How you can eat less sugar and not lose weight

An important nutrition principle is the one of replacement: for every food (or nutrient) you remove from the diet, another usually takes its place.

One common limitation I see with many popular diets is that they fail to appropriately advise on replacement. Low sugarlow fat and low carb can each be effective for better health and body weight. But they can each be pointless exercises, too.

To demonstrate, consider these well established research findings:

  • Replacing sugar (and other carbohydrates) with protein reduces weight gain. Yet replacing sugar with other carbohydrates (starchy foods like white bread, rice and crackers), does not.
  • Replacing fat with protein and fibre reduces body weight. Yet replacing fat with carbohydrate, does not.
  • Replacing carbohydrate with polyunsaturated fat (found in sunflower, safflower and soybean oil, and a variety of nuts, seeds and oily fish) reduces heart disease risk. Yet replacing carbohydrate with saturated fat (found in some meats, dairy and butter), does not.

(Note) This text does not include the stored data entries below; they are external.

(* ===== verification/EthMetrics.v ===== *)
(** * EthMetrics: the deposit poller as it is wired

    pkg/ethereum/metrics.go and the observations of pkg/ethereum/client.go
    (observeRPC, setLastScannedBlock, the poll cycle).  Forgetting the metrics
    the poller is that of EthClient; the gauge of the scanned block is the
    block; and a poll cycle counts one failure at most. *)

From S2P Require Import Prelude AppErrors Effects GoStd EthClient Instrumented.
From Stdlib Require Import Ascii.
Local Open Scope Z_scope.

(** Metrics; a gauge is 0 before it is first set, a histogram is the number of
    its observations, and the failures are by their reason. *)
Record EthMetrics := mkEthMetrics {
  RPCCallsTotal : gmap (string * string) Z;
  EventPollDuration : Z;
  fail_get_latest_block : Z;
  fail_filter_events : Z;
  fail_iterator : Z;
  EventsFetchedTotal : Z;
  LatestBlockSeen : Z;
  LastScannedGauge : Z;
}.
Definition NewEthMetrics : EthMetrics := mkEthMetrics ∅ 0 0 0 0 0 0 0.

Definition inc_rpc (method status : string) (m : EthMetrics) : EthMetrics :=
  mkEthMetrics (<[(method, status) := default 0 (RPCCallsTotal m !! (method, status)) + 1]> (RPCCallsTotal m)) (EventPollDuration m)
    (fail_get_latest_block m) (fail_filter_events m) (fail_iterator m) (EventsFetchedTotal m) (LatestBlockSeen m) (LastScannedGauge m).
Definition observe_poll (m : EthMetrics) : EthMetrics :=
  mkEthMetrics (RPCCallsTotal m) (EventPollDuration m + 1)
    (fail_get_latest_block m) (fail_filter_events m) (fail_iterator m) (EventsFetchedTotal m) (LatestBlockSeen m) (LastScannedGauge m).
Definition inc_get_latest (m : EthMetrics) : EthMetrics :=
  mkEthMetrics (RPCCallsTotal m) (EventPollDuration m)
    (fail_get_latest_block m + 1) (fail_filter_events m) (fail_iterator m) (EventsFetchedTotal m) (LatestBlockSeen m) (LastScannedGauge m).
Definition inc_filter (m : EthMetrics) : EthMetrics :=
  mkEthMetrics (RPCCallsTotal m) (EventPollDuration m)
    (fail_get_latest_block m) (fail_filter_events m + 1) (fail_iterator m) (EventsFetchedTotal m) (LatestBlockSeen m) (LastScannedGauge m).
Definition inc_iterator (m : EthMetrics) : EthMetrics :=
  mkEthMetrics (RPCCallsTotal m) (EventPollDuration m)
    (fail_get_latest_block m) (fail_filter_events m) (fail_iterator m + 1) (EventsFetchedTotal m) (LatestBlockSeen m) (LastScannedGauge m).
Definition inc_fetched (m : EthMetrics) : EthMetrics :=
  mkEthMetrics (RPCCallsTotal m) (EventPollDuration m)
    (fail_get_latest_block m) (fail_filter_events m) (fail_iterator m) (EventsFetchedTotal m + 1) (LatestBlockSeen m) (LastScannedGauge m).
Definition set_latest_seen (n : Z) (m : EthMetrics) : EthMetrics :=
  mkEthMetrics (RPCCallsTotal m) (EventPollDuration m)
    (fail_get_latest_block m) (fail_filter_events m) (fail_iterator m) (EventsFetchedTotal m) n (LastScannedGauge m).
Definition set_scanned_gauge (n : Z) (m : EthMetrics) : EthMetrics :=
  mkEthMetrics (RPCCallsTotal m) (EventPollDuration m)
    (fail_get_latest_block m) (fail_filter_events m) (fail_iterator m) (EventsFetchedTotal m) (LatestBlockSeen m) n.

(** observeRPC *)
Definition observeRPC {A} (method : string) (r : result A) : EthMetrics -> EthMetrics :=
  inc_rpc method (if is_ok r then "ok" else "error")%string.

(** The failures of all reasons. *)
Definition poll_failures (m : EthMetrics) : Z := fail_get_latest_block m + fail_filter_events m + fail_iterator m.

Section Poller.
Context {H : Type}.
Variable handler : DepositEvent -> M H unit.
Variable filter_deposits : Filter.
Variable MaxBlockRange : Z.

Abbreviation Metered := (Watch H * EthMetrics)%type.

Definition count (f : EthMetrics -> EthMetrics) : M Metered unit := modify (fun s => (s.1, f s.2)).
Definition plain {A} (c : M (Watch H) A) : M Metered A := zoom fst (fun w s => (w, s.2)) c.

Definition m_setLastScannedBlock (b : Z) : M Metered unit :=
  s ← Effects.get;
  _ ← plain (setLastScannedBlock b);
  if lastScannedBlock s.1 <? b then count (set_scanned_gauge b) else mret tt.

Definition m_scanDepositRange (r : blockRange) : M Metered unit :=
  _ ← count (observeRPC "filter_deposit_events" (filter_deposits r));
  match filter_deposits r with
  | Err e => _ ← count inc_filter; fail e
  | Ok (evs, iterErr) =>
      _ ← for_each evs (fun ev =>
            _ ← count inc_fetched;
            wrapping ("handle deposit event 0x" +:+ hex_encode (de_TxHash ev) +:+ ": ") (plain (handle handler ev)));
      match iterErr with
      | Some e => _ ← count inc_iterator; fail e
      | None => mret tt
      end
  end.

Definition m_scanSlice (r : blockRange) : M Metered unit :=
  _ ← m_scanDepositRange r;
  _ ← plain (handle handler (checkpoint_event (r_end r)));
  _ ← plain (advance (r_end r));
  m_setLastScannedBlock (r_end r).

(** The body of a tick; [latest] is the header's number or the node's error. *)
Definition m_cycle (latest : result Z) : M Metered unit :=
  _ ← count (observeRPC "get_latest_block" latest);
  match latest with
  | Err _ => count inc_get_latest
  | Ok latestBlock =>
      _ ← count (set_latest_seen latestBlock);
      s ← Effects.get;
      if latestBlock <=? currentBlock s.1 then m_setLastScannedBlock latestBlock
      else _ ← attempt (for_each (chunkRange (uint64 (currentBlock s.1 + 1)) latestBlock MaxBlockRange) m_scanSlice);
           mret tt
  end.

(** The deferred observation of the duration. *)
Definition m_tick (latest : result Z) : M Metered unit :=
  r ← attempt (m_cycle latest); _ ← count observe_poll; lift r.

(** ** The metrics leave the poller alone *)

Lemma erases_count_then {A} f (k' : M Metered A) k : erases k' k -> erases (_ ← count f; k') k.
Proof. intros Hk [w m]. apply (Hk (w, f m)). Qed.

Lemma erases_get_then {A} (k' : Metered -> M Metered A) (k : Watch H -> M (Watch H) A) :
  (forall s, erases (k' s) (k s.1)) -> erases (s ← Effects.get; k' s) (w ← Effects.get; k w).
Proof. intros Hk s. apply (Hk s s). Qed.

Lemma eth_erases_plain {A} (c : M (Watch H) A) : erases (plain c) c.
Proof. intros [w m]. unfold plain, zoom. cbn. by destruct (c w). Qed.

Lemma erases_setLastScannedBlock b : erases (m_setLastScannedBlock b) (setLastScannedBlock b).
Proof.
  intros [w m]. unfold m_setLastScannedBlock, mbind, M_bind. cbn. by destruct (lastScannedBlock w <? b).
Qed.

Lemma erases_scanDepositRange r : erases (m_scanDepositRange r) (scanDepositRange handler filter_deposits r).
Proof.
  apply erases_count_then. unfold scanDepositRange. destruct (filter_deposits r) as [[evs iterErr]|e].
  - apply erases_bind.
    + apply erases_for_each. intros ev. apply erases_count_then, erases_wrapping, eth_erases_plain.
    + intros _. destruct iterErr; [apply erases_count_then, erases_fail|apply erases_ret].
  - apply erases_count_then, erases_fail.
Qed.

Lemma erases_scanSlice r : erases (m_scanSlice r) (scanSlice handler filter_deposits r).
Proof.
  apply erases_bind; [apply erases_scanDepositRange|intros _].
  apply erases_bind; [apply eth_erases_plain|intros _].
  apply erases_bind; [apply eth_erases_plain|intros _]. apply erases_setLastScannedBlock.
Qed.

(** A tick with its metrics does to the blocks and to the handler what the
    plain tick does. *)
Theorem m_tick_erases latest : erases (m_tick latest) (tick handler filter_deposits MaxBlockRange latest).
Proof.
  assert (Hc : erases (m_cycle latest) (tick handler filter_deposits MaxBlockRange latest)).
  { apply erases_count_then. unfold tick. destruct latest as [latestBlock|e]; [|intros [w m]; done].
    apply erases_count_then. apply erases_get_then. intros s.
    destruct (latestBlock <=? currentBlock s.1); [apply erases_setLastScannedBlock|].
    apply erases_bind; [apply erases_attempt, erases_for_each, erases_scanSlice|intros _; apply erases_ret]. }
  intros [w m]. destruct (Hc (w, m)) as [Hr Hw]. unfold m_tick, attempt, mbind, M_bind.
  destruct (m_cycle latest (w, m)) as [r [w' m']]. cbn in *. by rewrite Hr, Hw.
Qed.

(** ** What the metrics say *)

(** The gauge is the highest block scanned. *)
Definition gauge_true (s : Metered) : Prop := LastScannedGauge s.2 = lastScannedBlock s.1.

(** How far a step of a cycle moves the failures: none unless it fails. *)
Definition counted {A} (s : Metered) (r : result A) (s' : Metered) : Prop :=
  gauge_true s' /\ EventPollDuration s'.2 = EventPollDuration s.2 /\
  match r with
  | Ok _ => poll_failures s'.2 = poll_failures s.2
  | Err _ => poll_failures s.2 <= poll_failures s'.2 <= poll_failures s.2 + 1
  end.

Lemma counted_plain {A} (c : M (Watch H) A) s :
  (forall w, lastScannedBlock (c w).2 = lastScannedBlock w) -> gauge_true s -> wp (plain c) (counted s) s.
Proof.
  intros Hc Hg. apply wp_zoom. unfold wp. specialize (Hc s.1). destruct (c s.1) as [r w']. cbn in Hc.
  split; [unfold gauge_true; cbn; congruence|]. split; [done|]. destruct r; cbn; lia.
Qed.

Lemma handle_scanned ev w : lastScannedBlock (handle handler ev w).2 = lastScannedBlock w.
Proof. unfold handle, zoom. by destruct (handler ev (consumer w)). Qed.

Lemma counted_setLastScannedBlock b s : gauge_true s -> wp (m_setLastScannedBlock b) (fun r s' => r = Ok tt /\ counted s r s') s.
Proof.
  intros Hg. destruct s as [w m]. unfold wp, m_setLastScannedBlock, mbind, M_bind, plain, zoom. cbn.
  by destruct (lastScannedBlock w <? b) eqn:Hb.
Qed.

(** Sequencing: the first error ends the cycle. *)
Lemma counted_bind {A B} (c : M Metered A) (k : A -> M Metered B) s :
  wp c (counted s) s -> (forall a s', gauge_true s' -> wp (k a) (counted s') s') -> wp (c ≫= k) (counted s) s.
Proof.
  intros Hc Hk. apply wp_bind. eapply wp_mono; [exact Hc|]. intros [a|e] s' (Hg & Hd & Hf); [|done].
  eapply wp_mono; [by apply Hk|]. intros r s'' (Hg' & Hd' & Hf'). split; [done|]. split; [congruence|]. destruct r; lia.
Qed.

Lemma counted_for_each {X} (xs : list X) (body : X -> M Metered unit) s :
  gauge_true s -> (forall x s', gauge_true s' -> wp (body x) (counted s') s') -> wp (for_each xs body) (counted s) s.
Proof.
  revert s. induction xs as [|x xs IH]; intros s Hg Hb; [done|].
  apply (counted_bind (body x) (fun _ => for_each xs body)); [by apply Hb|]. intros _ s' Hg'. by apply IH.
Qed.

Lemma counted_count_then {A} f (k : M Metered A) s :
  (forall m, LastScannedGauge (f m) = LastScannedGauge m /\ EventPollDuration (f m) = EventPollDuration m /\ poll_failures (f m) = poll_failures m) ->
  gauge_true s -> (forall s', gauge_true s' -> wp k (counted s') s') -> wp (_ ← count f; k) (counted s) s.
Proof.
  intros Hf Hg Hk. destruct (Hf s.2) as (H1 & H2 & H3). apply wp_bind, wp_modify.
  eapply wp_mono; [apply Hk; unfold gauge_true; cbn; congruence|].
  intros r s' (Hg' & Hd & Hr). cbn in *. split; [done|]. split; [congruence|]. destruct r; lia.
Qed.

Lemma counted_scanSlice r s : gauge_true s -> wp (m_scanSlice r) (counted s) s.
Proof.
  intros Hg. unfold m_scanSlice. apply counted_bind.
  - apply counted_count_then; [done|done|]. intros s1 Hg1. destruct (filter_deposits r) as [[evs iterErr]|e].
    + apply counted_bind.
      * apply counted_for_each; [done|]. intros ev s2 Hg2. apply counted_count_then; [done|done|]. intros s3 Hg3.
        apply wp_wrapping. eapply wp_mono; [apply counted_plain; [apply handle_scanned|done]|]. by intros [].
      * intros _ s2 Hg2. destruct iterErr; [|done]. split; [done|]. split; [done|]. unfold poll_failures. cbn. lia.
    + split; [done|]. split; [done|]. unfold poll_failures. cbn. lia.
  - intros _ s1 Hg1. apply counted_bind; [apply counted_plain; [apply handle_scanned|done]|]. intros _ s2 Hg2.
    apply counted_bind; [by apply counted_plain|]. intros _ s3 Hg3.
    eapply wp_mono; [by apply counted_setLastScannedBlock|]. by intros r' s' [_ Hc].
Qed.

(** A poll cycle observes its duration once, whatever happens in it, keeps the
    gauge at the highest block scanned, and counts at most one failure: the
    first phase that fails ends the cycle. *)
Theorem poll_cycle_metrics latest s : gauge_true s ->
  let '(r, s') := m_tick latest s in
  r = Ok tt /\ gauge_true s' /\ EventPollDuration s'.2 = EventPollDuration s.2 + 1 /\
  poll_failures s.2 <= poll_failures s'.2 <= poll_failures s.2 + 1.
Proof.
  intros Hg. assert (Hc : wp (m_cycle latest) (fun r s' => r = Ok tt /\ gauge_true s' /\
    EventPollDuration s'.2 = EventPollDuration s.2 /\ poll_failures s.2 <= poll_failures s'.2 <= poll_failures s.2 + 1) s).
  { apply wp_bind, wp_modify. destruct latest as [latestBlock|e].
    2:{ apply wp_modify. unfold gauge_true, poll_failures in *. cbn. split_and!; [done|done|done|lia..]. }
    apply wp_bind, wp_modify, wp_bind, wp_get. match goal with |- context [currentBlock (fst ?x)] => set (s1 := x) end.
    assert (Hg1 : gauge_true s1) by exact Hg. assert (Hf1 : poll_failures s1.2 = poll_failures s.2) by done.
    destruct (latestBlock <=? currentBlock _).
    - eapply wp_mono; [by apply counted_setLastScannedBlock|]. intros r s' (-> & Hg' & Hd & Hr).
      split_and!; [done|done|exact Hd|lia..].
    - apply wp_bind, wp_attempt. eapply wp_mono; [apply counted_for_each; [exact Hg1|intros; by apply counted_scanSlice]|].
      intros r s' (Hg' & Hd & Hr). split_and!; [done|done|exact Hd|..]; destruct r; lia. }
  unfold wp in Hc. unfold m_tick, attempt, mbind, M_bind. destruct (m_cycle latest s) as [r s']. destruct Hc as (-> & Hg' & Hd & Hf).
  cbn. unfold gauge_true, poll_failures in *. cbn in *. split_and!; [done|done|lia..].
Qed.
End Poller.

Talking about what to eat less of, matters. But talking about what to eat instead, matters even more.

8 grain swaps that help support optimal health

  1. Swap brown rice for barley
  2. Swap pasta for wholemeal pasta
  3. Swap basmati rice for quinoa 
  4. Swap wholemeal bread for mixed grain bread
  5. Swap sourdough bread for rye bread
  6. Swap instant porridge for rolled oats
  7. Swap wholegrain cereal for muesli
  8. Swap wheat biscuits for bran cereal.

Yes, the first options are excellent choices when compared to refined cereals like most white breads, white rices, low-fibre cereals, rice crackers and noodles.

But you can still go one better if you choose.

Research suggests that slowly digested, fibrous grains are the healthiest of them all.

Eating foods that tick each of these 2 criteria will likely help to:

  • feed your gut bacteria and make you feel fuller, within hours,
  • improve markers of your heart and metabolic health, within weeks, and
  • substantially lower your risk of heart disease, diabetes, bowel cancer and weight gain, over the coming months and years.

When deciding which grain to eat, it is important to remember that both slowly digested grains and higher fibre grains provide health benefits that are unique and equally important.

An optimal diet, therefore, is one that consistently contains both.